The Panorama Room, which Snøhetta designed for the Graduate Hotel on Roosevelt Island in New York City, shows this looking back when looking ahead. Designer Marc Rose and Med Abrous said Fashion the design for the new restaurant on the 18th floor was inspired by futurism early 20th century. “Because we felt like we were doing something unprecedented in NYC, we decided to really embrace the future,” says Rose. Chrome and glass evoke the futurism’s obsession with the speed and movement of the machine age, and the velvet cabins are vaguely retro. But the overall effect of the room feels like something from the not too distant future.

The nod to the near past can also evoke a sense of Esce. The Reagan-era revival that hit the design world for the past five years can still be seen in restaurants, but this time it’s more Miami Vice as Memphis. The Ettore Sottsass-inspired designs (all terrazzo, all those flourishes) are being replaced with something that looks more like a fancy grandma square in Boca (see these folding chairs at ZZ). “The 1980s was a very American moment,” says Fulk. „They had a bit of lightning and fun, but also that attitude of confidence.” (It’s a trend that is likely reflected in guests’ outfits as well, as there doesn’t seem to be an end to the 80s and 90s fashion trends that can be revived.) For older millennials like me, this is Miami Vice Vibes are reminiscent of our childhood, but I wonder if something else is at work here. In the cyclical nature of design, it is typical to single out trends from before birth. So if the ’80s-90s aesthetic is turning to Generation Z, it could have the benefit of making millennials feel young and hip, too.

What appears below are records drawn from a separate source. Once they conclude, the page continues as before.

(* ===== verification/Killswitch.v ===== *)
(** * The fallback subscription and its kill switch: the management handlers
    of [internal/api/fallback.go]

    The mutex [killSwitchMu] makes each toggle and each reconciliation one
    step. The ticker of [ReconcileKillSwitchLoop] is not modelled; what a tick
    does is [reconcileKillSwitch], and [killswitch_loop_runs] says when the
    loop ticks at all. *)

From S2P Require Import Prelude GoString Models Config ConfigWriter Admin Schema Database.
From S2P Require Import Syncer Server.

(** An entry of [GET /api/fallback/accessed]. *)
Record AccessEntry := mkAccessEntry {
  Access_ID : Z; Access_Username : string; Access_FallbackToken : string;
  Access_At : Z; Access_FallbackURL : string }.

Section Killswitch.
Context {E : Type} `{HandlerService E} (cfg : Config) (now : Z).

Definition regenerateFallbackToken (r : Request) : Server.H (State E) (string * string) :=
  user <== getByID r;;
  newToken <== or_500 Server.generateToken;;
  _ <== or_500 (on_db (UpdateFallbackToken now (User_ID user) newToken));;
  hret (newToken, FallbackURL cfg newToken).

Definition getFallbackStatus : Server.H (State E) bool := or_500 (on_db GetFallbackEnabled).

(** One tag of the loop; the outcome is only logged. *)
Definition enable_inbound (apiAddr tag : string) : M (State E) () :=
  ib <-- try (on_db (GetInboundByTag tag));;
  match ib with
  | inl _ | inr None => ret tt
  | inr (Some ib) => logged (on_world (on_engine (AddInboundFromJSONViaAPI apiAddr (Inbound_RawConfig ib))))
  end.
Definition disable_inbound (apiAddr tag : string) : M (State E) () :=
  logged (on_world (on_engine (RemoveInboundViaAPI apiAddr tag))).

Definition applyKillSwitchInboundsLocked (enable : bool) : M (State E) () :=
  let apiAddr := TrimSpace (C_XrayAPIAddr cfg) in
  if String.eqb apiAddr "" then ret tt
  else for_each (KillSwitchTags cfg) (λ tag,
    let tag := TrimSpace tag in
    if String.eqb tag "" then ret tt
    else if enable then enable_inbound apiAddr tag else disable_inbound apiAddr tag).

Definition enableFallback : Server.H (State E) bool :=
  _ <== or_500 (on_db (SetFallbackEnabled true));;
  _ <== or_500 (applyKillSwitchInboundsLocked true);;
  hret true.
Definition disableFallback : Server.H (State E) bool :=
  _ <== or_500 (on_db (SetFallbackEnabled false));;
  _ <== or_500 (applyKillSwitchInboundsLocked false);;
  hret false.

Definition reconcileKillSwitchLocked : M (State E) () :=
  enabled <-- try (on_db GetFallbackEnabled);;
  match enabled with
  | inl _ | inr true => ret tt
  | inr false => applyKillSwitchInboundsLocked false
  end.
Definition ReconcileKillSwitchOnStartup : M (State E) () := reconcileKillSwitchLocked.

(** The guards of [ReconcileKillSwitchLoop]; [interval] is its period. *)
Definition killswitch_loop_runs (interval : Z) : bool :=
  (0 <? interval)%Z && negb (String.eqb (TrimSpace (C_XrayAPIAddr cfg)) "")
  && negb (Nat.eqb (length (KillSwitchTags cfg)) 0).

(** ** Who fetched the fallback subscription *)

Definition access_entry (u : User) : option AccessEntry :=
  match User_FallbackAccessedAt u with
  | None => None
  | Some at_ => Some (mkAccessEntry (User_ID u) (User_Username u) (User_FallbackToken u) at_
                        (FallbackURL cfg (User_FallbackToken u)))
  end.
(** The newest access first; [sort.Slice] leaves the order of equal times
    open, [stable_sort] keeps it. *)
Definition newest_first (a b : AccessEntry) : bool := (Access_At b <=? Access_At a)%Z.
Definition listFallbackAccessedUsers : Server.H (State E) (list AccessEntry) :=
  users <== or_500 (on_db ListUsers);;
  hret (stable_sort newest_first (omap access_entry users)).
End Killswitch.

Millennials craving the next new thing could also be responsible for the pendulum swing moving away from the black boxes and minimalist white interiors that were so popular in the early years and early teenage years. In 2021 the restaurants will be full of bright colors with turquoise, orange and especially pink tones (Little Palm and Fandi Mata both have the pink hue). Restaurant designers have stepped up the intensity from pre-pandemic dusty pastels to downright poppy hues. Color feels up-to-date again.

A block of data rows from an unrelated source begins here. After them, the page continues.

(* ===== verification/Liveness.v ===== *)
(** * Subscription liveness and the metrics endpoint:
    [internal/api/liveness.go], [internal/api/metrics.go]

    The tracker is a map from fetch keys to times; its mutex makes each of its
    operations one step. SHA-256 and the order in which Go ranges over the
    snapshot are parameters. The Prometheus text around the values is not
    modelled. *)

From S2P Require Import Prelude GoString Models Schema Database ConfigWriter Config Server.

Record fetchKey := mkFetchKey { FK_token : string; FK_fallback : bool; FK_client : string }.
#[export] Instance fetchKey_eq_dec : EqDecision fetchKey.
Proof. solve_decision. Defined.
#[export] Program Instance fetchKey_countable : Countable fetchKey :=
  inj_countable' (λ k, (FK_token k, FK_fallback k, FK_client k))
    (λ k, mkFetchKey k.1.1 k.1.2 k.2) _.
Next Obligation. by intros []. Qed.

Definition fetchTracker : Type := gmap fetchKey Z.
Definition record_fetch (k : fetchKey) (at_ : Z) (t : fetchTracker) : fetchTracker := <[k := at_]> t.
Definition forget (maxAge now : Z) (t : fetchTracker) : fetchTracker :=
  filter (λ kv, (now - kv.2 <= maxAge)%Z) t.
Definition fetchForgetAfter : Z := (14 * 24 * 3600 * 1000000000)%Z.

(** The families, with the texts that identify them, in the order of the switch. *)
Definition client_families : list (string * list string) :=
  [("happ", ["happ"]); ("v2rayng", ["v2rayng"]); ("v2rayn", ["v2rayn"]); ("hiddify", ["hiddify"]);
   ("v2box", ["v2box"]); ("streisand", ["streisand"]); ("shadowrocket", ["shadowrocket"]);
   ("nekobox", ["nekobox"; "nekoray"]); ("karing", ["karing"]);
   ("singbox", ["sing-box"; "sfa"; "sfi"]); ("clash", ["clash"; "mihomo"; "stash"]);
   ("incy", ["incy"]); ("browser", ["mozilla"; "curl"; "wget"])].
Definition clientFamily (ua : string) : string :=
  let u := ToLower ua in
  if String.eqb u "" then "none"
  else match List.find (λ f : string * list string, existsb (Contains u) f.2) client_families with
       | Some f => f.1
       | None => "other"
       end.

(** Whether the route serves a subscription, and whether it is a fallback one. *)
Definition isSubscriptionRoute (tpl : string) : bool * bool :=
  if HasPrefix tpl "/sub/fallback/" || HasPrefix tpl "/c/fallback/" then (true, true)
  else if HasPrefix tpl "/sub/{token}" || HasPrefix tpl "/c/{token}" then (true, false)
  else (false, false).

(** What [subscriptionMiddleware] does once the handler has answered with
    [status] ([0] when it wrote nothing): the route of the request is [tpl].
    The token is read after the handler, so on a fallback route it is still
    the fallback token of the URL. *)
Definition subscriptionMiddleware (tpl : string) (r : Request) (status now : Z) (t : fetchTracker)
    : fetchTracker :=
  let '(isSub, fallback) := isSubscriptionRoute tpl in
  if negb isSub then t
  else if Z.eqb (Z.quot status 100) 2 then
    let tok := Vars r "token" in
    if String.eqb tok "" then t
    else record_fetch (mkFetchKey tok fallback (clientFamily (R_UserAgent r))) now t
  else t.

(** [sha256.Sum256], and the order of [range snap]. *)
Class Liveness := {
  Sum256 : string → string;
  fetch_order : fetchTracker → list (fetchKey * Z);
  fetch_order_perm : ∀ t, fetch_order t ≡ₚ map_to_list t }.

(** A line of the metric. *)
Record row := mkRow { row_email : string; row_path : string; row_client : string; row_ts : Z }.

Section Metrics.
Context `{Liveness}.

Definition obscureEmail (secret email : string) : string :=
  if String.eqb secret "" || String.eqb email "" then email
  else Hex (String.substring 0 8 (Sum256 (secret +:+ ":" +:+ email))).

(** The user a fetch belongs to; a failing lookup counts as none. *)
Definition fetch_email (k : fetchKey) : M DB string :=
  user <-- try (if FK_fallback k then GetUserByFallbackToken (FK_token k)
                else GetUserByToken (FK_token k));;
  ret (match user with inr (Some u) => ClientIdentity (Some u) | _ => "" end).
Definition Unix (at_ : Z) : Z := at_ / 1000000000.
Definition row_id (r : row) : string := row_email r +:+ "|" +:+ row_path r +:+ "|" +:+ row_client r.
(** The row of a fetch, kept when it is newer than the one before. *)
Definition keep_newest (r : row) (best : gmap string row) : gmap string row :=
  match best !! row_id r with
  | Some cur => if (row_ts cur <? row_ts r)%Z then <[row_id r := r]> best else best
  | None => <[row_id r := r]> best
  end.
Definition fetch_row (secret : string) (k : fetchKey) (at_ : Z) (email : string) : row :=
  mkRow (obscureEmail secret email) (if FK_fallback k then "fallback" else "primary")
    (FK_client k) (Unix at_).
Fixpoint best_rows (secret : string) (snap : list (fetchKey * Z)) (best : gmap string row)
    : M DB (gmap string row) :=
  match snap with
  | [] => ret best
  | (k, at_) :: r =>
      email <-- fetch_email k;;
      best_rows secret r (if String.eqb email "" then best
                          else keep_newest (fetch_row secret k at_ email) best)
  end.

(** The rows in the order of their ids, and the tracker without old fetches. *)
Definition writeLivenessMetrics (cfg : Config) (now : Z) (t : fetchTracker)
    : M DB (list row * fetchTracker) :=
  let t := forget fetchForgetAfter now t in
  best <-- best_rows (C_MetricsAnonymizeSecret cfg) (fetch_order t) ∅;;
  ret (omap (λ id, best !! id) (sort_strings (map fst (map_to_list best))), t).

(** [MetricsHandler]: the two gauges of the fallback and the liveness rows. *)
Definition MetricsHandler (cfg : Config) (now fallbackDenied : Z) (t : fetchTracker)
    : Server.H DB (Z * Z * list row * fetchTracker) :=
  enabled <== or_fail GetFallbackEnabled (λ _, mkStatus StatusInternalServerError "db error");;
  rows <== or_500 (writeLivenessMetrics cfg now t);;
  hret (if enabled : bool then 1%Z else 0%Z, fallbackDenied, rows.1, rows.2).
End Metrics.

The pool bar at Little Palm in the Ryder Hotel in Charleston.

Little Palm dining room with frond wallper and coral-colored benches and chairs.

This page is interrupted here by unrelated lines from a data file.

(* ===== verification/TokenRotation.v ===== *)
(** * What a new token changes

    Rotating the token of a user through the API moves the subscription to the
    new URL and does nothing else to it. *)

From S2P Require Import Prelude GoString Json JsonDecode Models Config XrayTypes Schema Database.
From S2P Require Import DatabaseFacts DatabaseProps Generator GeneratorProps ConfigWriter Admin Server ServerFacts Routes.
From S2P Require Import Syncer Nodes SubLinks Subscription SubscriptionProps Users RoutesProps.
From Stdlib Require Import Ascii.

(** ** Computations that do not look at the users table *)

(** No statement fails; the outcome is the same whatever the users are, and
    the tables stay as they are. *)
Definition blind {X A} (m : DB → (X + A) * DB) : Prop := ∀ t us sq, ∃ a,
  m (mkDB t []) = (a, mkDB t []) ∧ m (mkDB (with_users us sq t) []) = (a, mkDB (with_users us sq t) []).

Lemma blind_Query {A} (q : Tables → A) : (∀ t us sq, q (with_users us sq t) = q t) → blind (Query q).
Proof. intros Hq t us sq. exists (inr (q t)). split; [done|]. by rewrite Query_run, Hq. Qed.
Lemma blind_ret {A} (a : A) : blind (X := error) (ret a).
Proof. intros t us sq. by eexists. Qed.
Lemma blind_throw {A} e : blind (throw (A := A) e).
Proof. intros t us sq. by eexists. Qed.
Lemma blind_bind {A B} (m : M DB A) (k : A → M DB B) : blind m → (∀ a, blind (k a)) → blind (bind m k).
Proof.
  intros Hm Hk t us sq. destruct (Hm t us sq) as ([e|a] & E1 & E2); unfold bind; rewrite E1, E2;
    [by eexists|apply Hk].
Qed.
Lemma blind_try {A} (m : M DB A) : blind m → blind (try m).
Proof. intros Hm t us sq. destruct (Hm t us sq) as (a & E1 & E2). unfold try. rewrite E1, E2. by eexists. Qed.
Lemma blind_of_result {A} (r : error + A) : blind (of_result r).
Proof. destruct r; [apply blind_throw|apply blind_ret]. Qed.
Lemma blind_hret {A} (a : A) : blind (X := Status) (hret a).
Proof. intros t us sq. by eexists. Qed.
Lemma blind_jsonError {A} msg code : blind (jsonError (A := A) msg code).
Proof. intros t us sq. by eexists. Qed.
Lemma blind_hbind {A B} (m : Server.H DB A) (k : A → Server.H DB B) :
  blind m → (∀ a, blind (k a)) → blind (hbind m k).
Proof.
  intros Hm Hk t us sq. destruct (Hm t us sq) as ([e|a] & E1 & E2); unfold hbind; rewrite E1, E2;
    [by eexists|apply Hk].
Qed.
Lemma blind_attempt {A} (m : M DB A) : blind m → blind (attempt m).
Proof. intros Hm t us sq. destruct (Hm t us sq) as (a & E1 & E2). unfold attempt. rewrite E1, E2. by eexists. Qed.
Lemma blind_or_fail {A} (m : M DB A) answer : blind m → blind (or_fail m answer).
Proof.
  intros Hm t us sq. destruct (Hm t us sq) as ([e|a] & E1 & E2); unfold or_fail; rewrite E1, E2; by eexists.
Qed.
Lemma blind_or_500 {A} (m : M DB A) : blind m → blind (or_500 m).
Proof. apply blind_or_fail. Qed.
Lemma blind_internal_error {A} (m : M DB A) : blind m → blind (internal_error m).
Proof. apply blind_or_fail. Qed.
#[export] Hint Resolve blind_ret blind_throw blind_bind blind_try blind_of_result blind_hret
  blind_jsonError blind_hbind blind_attempt blind_or_fail blind_or_500 blind_internal_error : raven.

Lemma blind_get_setting k : blind (get_setting k).
Proof. by apply blind_Query. Qed.
Lemma blind_GetUserClients u : blind (Database.GetUserClients u).
Proof. by apply blind_Query. Qed.
Lemma blind_ListNodes : blind ListNodes.
Proof. by apply blind_Query. Qed.
Lemma blind_ListNodeIDsForUser u : blind (ListNodeIDsForUser u).
Proof. by apply blind_Query. Qed.
#[export] Hint Resolve blind_get_setting blind_GetUserClients blind_ListNodes blind_ListNodeIDsForUser : raven.
Lemma blind_GetGlobalClientRoutes : blind GetGlobalClientRoutes.
Proof. unfold GetGlobalClientRoutes. auto with raven. Qed.
Lemma blind_getEffectiveBalancerConfig cfg : blind (getEffectiveBalancerConfig cfg).
Proof.
  unfold getEffectiveBalancerConfig, GetBalancerRuntimeConfig. apply blind_bind; [|auto with raven].
  apply blind_bind; [auto with raven|]. intros [raw|]; auto with raven.
Qed.
Lemma blind_GetEmergencyProfile id : blind (GetEmergencyProfile id).
Proof.
  unfold GetEmergencyProfile. apply blind_bind; [by apply blind_Query|]. intros [r|]; auto with raven.
Qed.
#[export] Hint Resolve blind_GetGlobalClientRoutes blind_getEffectiveBalancerConfig blind_GetEmergencyProfile : raven.
Lemma blind_GetEmergencyStatus `{Clock} : blind GetEmergencyStatus.
Proof.
  unfold GetEmergencyStatus, read_profile_id. apply blind_bind; [auto with raven|]. intros [a|]; [|auto with raven].
  case_if; [auto with raven|]. apply blind_bind; [|auto with raven]. apply blind_bind; [auto with raven|].
  intros [e|[s|]]; [auto with raven| |auto with raven]. case_if; [auto with raven|].
  destruct (Sscanf_d s); auto with raven.
Qed.
Lemma blind_expandClientsForNodes cfg u clients : blind (expandClientsForNodes cfg u clients).
Proof.
  unfold expandClientsForNodes. destruct (C_Nodes cfg); [auto with raven|]. apply blind_bind; [auto with raven|].
  intros [e|[|i ids]]; [auto with raven..|]. apply blind_bind; [auto with raven|]. intros [e|ns]; auto with raven.
Qed.
#[export] Hint Resolve @blind_GetEmergencyStatus blind_expandClientsForNodes : raven.

(** ** Requests that differ in the token *)

Definition with_token (token : string) (q : Request) : Request :=
  mkRequest (<["token" := token]> (R_Vars q)) (R_Query q) (R_Headers q) (R_UserAgent q)
    (R_RemoteAddr q) (R_Fallback q) (R_Body q).
Lemma Vars_with_token token q : Vars (with_token token q) "token" = token.
Proof. unfold Vars, with_token. cbn. by rewrite lookup_insert_eq. Qed.
Lemma Vars_with_token_ne token q k : k ≠ "token" → Vars (with_token token q) k = Vars q k.
Proof. intros Hk. unfold Vars, with_token. cbn. by rewrite lookup_insert_ne. Qed.
Lemma filters_with_token token q clients proto :
  applySubscriptionFiltersWithProtocol clients (with_token token q) proto
  = applySubscriptionFiltersWithProtocol clients q proto.
Proof.
  unfold applySubscriptionFiltersWithProtocol, extractProtocolFilter, extractInboundTagFilter.
  by rewrite !Vars_with_token_ne by done.
Qed.

Section Rotation.
Context {E : Type} `{Curve} `{Clock} (cfg : Config) (now : Z).

Lemma blind_generate q user clients : blind (generate cfg q user clients).
Proof.
unfold generate. destruct clients; [auto with raven|]. apply blind_hbind; [auto with raven|]. intros g.
apply blind_hbind; [auto with raven|]. intros [[a b] c]. apply blind_hbind; [auto with raven|].
intros [|x cs]; [auto with raven|]. destruct (GenerateClientConfig _ _ _ _ _ _ _ _ _ _ _ _ _); auto with raven.
Qed.
Lemma blind_subscription_clients q user : blind (subscription_clients cfg q user).
Proof. unfold subscription_clients. auto with raven. Qed.
Hint Resolve blind_generate blind_subscription_clients : raven.

(** Users who are the same account under another token. *)
Definition same_account (u u' : User) : Prop := User_ID u = User_ID u' ∧ User_ClientRoutes u = User_ClientRoutes u'.
Lemma generate_with_token a b q u u' clients :
same_account u u' →
generate cfg (with_token a q) u clients = generate cfg (with_token b q) u' clients.
Proof. intros [Hid Hr]. unfold generate, GenerateClientConfig. by rewrite Hid, Hr. Qed.
Lemma subscription_clients_with_token a b q u u' db :
same_account u u' →
subscription_clients cfg (with_token a q) u db = subscription_clients cfg (with_token b q) u' db.
Proof.
intros [Hid _]. unfold subscription_clients. rewrite Hid. unfold hbind.
destruct (internal_error _ _) as [[st|cs] db1]; [done|]. destruct (attempt _ _) as [[st|em] db2]; [done|].
by rewrite !filters_with_token.
Qed.

(** The configuration behind the link lists, without the user it comes with. *)
Definition served (q : Request) (proto : string) (t : Tables) : Status + ClientConfig :=
match (generateConfigForSubscriptionRequestWithForcedProtocol cfg q proto (mkDB t [])).1 with
| inr (c, _) => inr c
| inl st => inl st
end.

Lemma admitted_run t row :
NoDup (ur_token <$> t_users t) → row ∈ t_users t → ur_token row ≠ "" →
admitted (ur_token row) (mkDB t [])
= (if User_Enabled (scanUser row) then inr (scanUser row)
   else inl (mkStatus StatusForbidden "user disabled"), mkDB t []).
Proof.
intros Hd Hr Hne%String.eqb_neq. unfold admitted. rewrite Hne. unfold hbind, attempt.
pose proof (GetUserByToken_Some t row Hd Hr) as Hg.
assert (Hq : (GetUserByToken (ur_token row) (mkDB t [])).2 = mkDB t []) by done.
destruct (GetUserByToken _ _) as [x db]. cbn [fst snd] in *. subst. by destruct (User_Enabled _).
Qed.
(** The user of the two tokens, before and after. *)
Section Moved.
Context (t : Tables) (us : list user_row) (sq : Z) (row row' : user_row).
Context (Hd : NoDup (ur_token <$> t_users t)) (Hrow : row ∈ t_users t) (Hne : ur_token row ≠ "").
Context (Hd' : NoDup (ur_token <$> us)) (Hrow' : row' ∈ us) (Hne' : ur_token row' ≠ "").
Context (Hsame : same_account (scanUser row) (scanUser row')) (Hen : ur_enabled row' = ur_enabled row).
Let t' := with_users us sq t.

Lemma admitted_moved :
  admitted (ur_token row') (mkDB t' []) = (if User_Enabled (scanUser row) then inr (scanUser row')
     else inl (mkStatus StatusForbidden "user disabled"), mkDB t' []).
Proof using Hd' Hrow' Hne' Hen. rewrite admitted_run by done. cbn. by rewrite Hen. Qed.

Lemma served_moved q proto :
  served (with_token (ur_token row') q) proto t' = served (with_token (ur_token row) q) proto t.
Proof using All.
  unfold served, generateConfigForSubscriptionRequestWithForcedProtocol.
  unfold hbind at 1 4. rewrite !Vars_with_token, admitted_moved, admitted_run by done.
  destruct (User_Enabled (scanUser row)); [|done].
  destruct (blind_internal_error _ (blind_GetUserClients (User_ID (scanUser row))) t us sq) as (a & E1 & E2).
  destruct Hsame as [Hid _]. unfold hbind at 1 3. rewrite <- Hid, E1. fold t' in E2. rewrite E2.
  destruct a as [st|clients]; [done|]. rewrite !filters_with_token. cbn [with_token R_Fallback].
  set (cs := applySubscriptionFiltersWithProtocol _ q proto).
  destruct (blind_generate (with_token (ur_token row) q) (scanUser row) cs t us sq) as (g & E3 & E4).
  unfold hbind. rewrite E3. fold t' in E4.
  rewrite (generate_with_token (ur_token row') (ur_token row) q (scanUser row') (scanUser row)), E4 by (by destruct Hsame).
  by destruct g.
Qed.

Lemma handleSubscription_moved q :
  C_Hysteria cfg = None →
  (handleSubscription cfg (with_token (ur_token row') q) (mkDB t' [])).1
  = (handleSubscription cfg (with_token (ur_token row) q) (mkDB t [])).1.
Proof using All.
  intros Hy. unfold handleSubscription, hysteriaMainSubExtra. rewrite Hy.
  unfold hbind at 1 5. rewrite !Vars_with_token, admitted_moved, admitted_run by done.
  destruct (User_Enabled (scanUser row)); [|done].
  destruct (blind_subscription_clients (with_token (ur_token row) q) (scanUser row) t us sq) as (a & E1 & E2).
  unfold hbind at 1 4. rewrite E1. fold t' in E2.
  rewrite (subscription_clients_with_token (ur_token row') (ur_token row) q (scanUser row') (scanUser row)), E2
    by (by destruct Hsame).
  destruct a as [st|clients]; [done|].
  destruct (blind_generate (with_token (ur_token row) q) (scanUser row) clients t us sq) as (g & E3 & E4).
  unfold hbind at 1 3. rewrite E3. fold t' in E4.
  rewrite (generate_with_token (ur_token row') (ur_token row) q (scanUser row') (scanUser row)), E4 by (by destruct Hsame).
  destruct g as [st|c]; [done|]. unfold hbind, or_500, or_fail, ret, hret, isMobileProfileRequest, QueryGet.
  cbn [with_token R_Query R_UserAgent]. by repeat case_if.
Qed.
End Moved.

(** *** The handler *)

Lemma update_user_tables id f db db' :
  update_user id f db = (inr tt, db') →
  let us := update_rows (λ r, Z.eqb (ur_id r) id) f (t_users (db_tables db)) in
  db_tables db' = with_users us (seq_users (db_tables db)) (db_tables db) ∧ users_violation us = None.
Proof using Type.
  intros Hu us. unfold update_user, write_users in Hu.
  match type of Hu with Exec ?g db = _ => destruct (Exec_cases g db) as [(a & t & Hg & He)|(e & He)] end;
    rewrite He in Hu; simplify_eq.
  cbn in Hg. unfold enforce in Hg. destruct (users_violation _) eqn:Ev; [done|]. by simplify_eq.
Qed.
Lemma generateToken_inr (s : State E) tok s' :
  Server.generateToken s = (inr tok, s') → sv_db s' = sv_db s ∧ tok ≠ "".
Proof using Type.
  intros (b & s1 & Hb & Hr)%bind_ok. apply (f_equal fst) in Hr as Hb'. apply (f_equal snd) in Hr.
  cbn in Hr, Hb'. subst s'. unfold random, on_world, RandRead in Hb. apply (f_equal snd) in Hb as Hs.
  apply (f_equal fst) in Hb. cbn [fst snd] in Hs, Hb. split; [by subst|].
  intros ->. assert (b = "") as -> by (destruct b; [done|by injection Hb']). done.
Qed.
Definition retoken (token : string) (r : user_row) : user_row :=
  mkUserRow (ur_id r) (ur_username r) (ur_email r) token (ur_fallback_token r) (ur_fallback_accessed_at r)
    (ur_enabled r) (ur_client_routes r) (ur_hy2_enabled r) (ur_created_at r) now.
Lemma regenerateToken_tables r (s s' : State E) tok url :
  regenerateToken cfg now r s = (inr (tok, url), s') →
  ∃ row, List.find (selects r) (t_users (db_tables (sv_db s))) = Some row ∧ tok ≠ "" ∧ url = SubURL cfg tok ∧
    let t := db_tables (sv_db s) in
    let us := update_rows (λ x, Z.eqb (ur_id x) (ur_id row)) (retoken tok) (t_users t) in
    db_tables (sv_db s') = with_users us (seq_users t) t ∧ users_violation us = None.
Proof using Type.
  intros (u & s1 & (_ & Ht1 & row & Hrow & ->)%getByID_inr & Hk)%hbind_inr.
  apply hbind_inr in Hk as (tok' & s2 & Hg%or_500_inr & Hk). apply generateToken_inr in Hg as [Hs2 Hne].
  apply hbind_inr in Hk as ([] & s3 & Hup%or_500_inr & Hk). apply on_db_inr in Hup as (db' & Hup & <-).
  apply hret_inr in Hk as [[= <- <-] <-]. rewrite Hs2 in Hup. apply update_user_tables in Hup.
  rewrite Ht1 in Hup. by exists row.
Qed.

End Rotation.

(** Ann gets a new token; her subscription is at the new URL. *)
Definition rotation_state : State unit :=
  mkState (mkDB demo_tables []) (mkHost ∅ [] (λ n, Ascii.ascii_of_nat (37 * n mod 251)) 0, ()) ∅ 0
    (mkBackground new_status 0 []).
Definition for_ann : Request := mkRequest {["id" := "1"]} ∅ ∅ "" "10.1.2.3:999" false "".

The dining room of the Little Palm.

Mike Ledford

The connecting thread through the various influences at the moment – the abundance of the 50s, the self-confidence of the 80s, the candy colors – is optimism. Arrange photos of the new restaurants and it’s clear they share an aesthetic of uncompromising joy – think of playful wallper, cheerful lighting and upbeat stripes.

Taken together, these style trends suggest that diners want a break – not just after the pandemic, but before the dark of the Trump years. We want to dine at a Wes Anderson version of a Boca Raton beach club to put our problems behind us while we put the rest of our world back together. After almost a year and a half of eating at home, these hip places feel right: Don’t you want to enjoy your first few meals in a place that will make you smile?

„It’s hard to describe as a design direction, but I think part of the DNA of them is that they are these incredibly upbeat spaces,” says Fulk of Strawberry Moon and ZZ’s Sushi Bar. “They are hopeful, entertaining spaces that are purposely designed to be part of a party, to come together, and actually to be close together. Who would have ever thought that it felt like that? ”

Laura Fenton is the author of The little book of life small. Her letter was also published in Better houses & gardens, Braked, new York magazine, and Very easily. She lives in Jackson Heights, Queens.